Bryan Cranston and Jerry Seinfeld devote their considerable talents to this god-awful Netflix Seinfeld ad
Remember that Lego Seinfeld set that people were so excited for? Now, what if that existed in nightmare form?
Netflix’s promotional campaign for its securing of the Seinfeld archives—the kind of library acquisition of old TV content that would have passed with little more than a note in a catalogue email a few years back—really has been a hell of a thing to watch. Did you know it was possible to be sick of Seinfeld, a show that has been running, quite happily, in syndication perpetuity for more than 20 years at this point? This is the raw power of digital marketing.
But while we knew that the Seinfeld Netflix campaign could provoke boredom and irritation, we had yet to learn that it could also envelop us in a full-body sense of revulsion. That was, until we checked out the above promo that Netflix sent out this weekend, which may very well be the worst thing that Jerry Seinfeld, Bryan Cranston, and Patrick Warburton—talents all—have ever lent their time and energy to.
To be fair, there is exactly one good joke here, when Cranston’s narrator demands to know what happened to the Lego figurine—it’s a Lego thing, that’s the gag. on account of that Lego Seinfeld set that was popular online some time back—of his character, Tim Whatley, and then snaps at Seinfeld when he says Whatley was only on the show a handful of times. (“Six times,” he corrects, with a pointed intensity we’d love to see pointed elsewhere.)
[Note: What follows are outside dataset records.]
Ltac same_messages := repeat match goal with
  | |- context [messages (with_queue ?q ?x)] => change (messages (with_queue q x)) with (messages x)
  | |- context [messages (with_pool ?q ?b ?x)] => change (messages (with_pool q b x)) with (messages x)
  | |- context [messages (with_stop ?b ?x)] => change (messages (with_stop b x)) with (messages x)
  | |- context [messages (with_mutex ?b ?x)] => change (messages (with_mutex b x)) with (messages x)
  | |- context [messages (with_cond ?b ?x)] => change (messages (with_cond b x)) with (messages x)
  end.

Lemma act_pending tid choice s p : returned p = false ->
  match act tid choice s p with
  | Lock k | Wake k | Signal k | Unlock k | FreeMutex k | FreeCond k => (pc_adds k <= pc_adds p)%nat
  | Wait w k => (pc_adds w <= pc_adds p /\ pc_adds k <= pc_adds p)%nat
  | Do k s' | Fork k s' => (pc_adds k + messages s' <= pc_adds p + messages (sh s))%nat
  | Hang | Wrong => True
  end.
Proof.
  intros Hr. destruct p as [b|a|st|sp|j|dd|]; [destruct b|destruct a|destruct st|destruct sp|destruct j|destruct dd|];
    try done; cbn; try lia; unfold ca_thread_pool_add_task; rewrite ?messages_put;
    repeat match goal with
    | |- context [isStop (sh s)] => destruct (isStop (sh s)); cbn
    | |- context [u_queue_get_element ?q] => destruct (u_queue_get_element q) as [m q1]; cbn
    | |- context [u_queue_add_element ?a ?b ?x] => destruct (u_queue_add_element a b x) as [r q1]; cbn
    | |- context [?x =? ?y] => destruct (x =? y); cbn
    | |- context [?x <? ?y] => destruct (x <? y); cbn
    | |- context [?x <=? ?y] => destruct (x <=? y); cbn
    | |- context [threads_list ?x] => destruct (threads_list x); cbn
    | |- context [list_lock ?x] => destruct (list_lock x); cbn
    | |- context [ca_ok ?x] => destruct (ca_ok x); cbn
    | |- context [default [] ?x !! ?i] => destruct (default [] x !! i) as [tid1|]; cbn
    | |- context [ended ?x ?i] => destruct (ended x i); cbn
    end; rewrite ?messages_put; try done; try lia;
    try (destruct choice as [|[|]]; cbn); try (match goal with |- context [?l !! ?i] => destruct (l !! i) end; cbn);
    try match goal with |- context [ended ?x ?i] => destruct (ended x i); cbn end;
    same_messages; try done; try lia.
Qed.

Lemma moves_pending tid choice s t s1 t1 new : moves tid choice s t s1 t1 new ->
  (pending t1 + messages s1 <= pending t + messages (sh s))%nat.
Proof.
  intros [c cs Hr Ec|p s2 new2 Hr Ee]; unfold pending; cbn [at_pc calls].
  - rewrite Ec. cbn. destruct c; cbn; lia.
  - pose proof (act_pending tid choice s _ Hr) as Ha.
    destruct (act tid choice s (at_pc t)); cbn [exec] in Ee; unfold oc_mutex_lock in Ee;
      repeat (case_match; simplify_eq/=); simplify_eq/=; destruct_and?; same_messages; cbn; lia.
Qed.

(** ** Every step *)

(** The most messages there can be. *)
Definition budget (s : system) : nat := sum_list (map pending (threads s)) + messages (sh s).

Lemma step_budget e s s' : step e s = Next s' -> (budget s' <= budget s)%nat.
Proof.
  intros [(tid & choice & t & s1 & t' & new & _ & Ht & Hmv & ->)|(? & ? & _ & ? & _ & ->)]%step_moves; [|done].
  pose proof (moves_pending _ _ _ _ _ _ _ Hmv) as Hp. pose proof (sum_insert pending _ _ _ t' Ht) as Hs.
  unfold budget. cbn [threads sh]. rewrite map_app, sum_list_with_app. destruct new; cbn [new_threads map sum_list_with]; cbn; lia.
Qed.

Definition weight (e : event) : nat := match e with Run _ _ => 1 | Spurious _ => 0 end.
Definition credit (e : event) : nat := match e with Run _ _ => 0 | Spurious _ => 17 end.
And, look: It’s not just that the commercial is kind of existentially horrifying, depicting as it does the most hideous Jerry Seinfeld body horror since that time they turned him into a bee. The real offense is that the tone of the thing in no way matches Seinfeld itself, which, yes, enjoyed a certain amount of self-referential humor, but never this Crayola Kafka sort of meta-textual wankery.
Nice to see Patrick Warburton, though.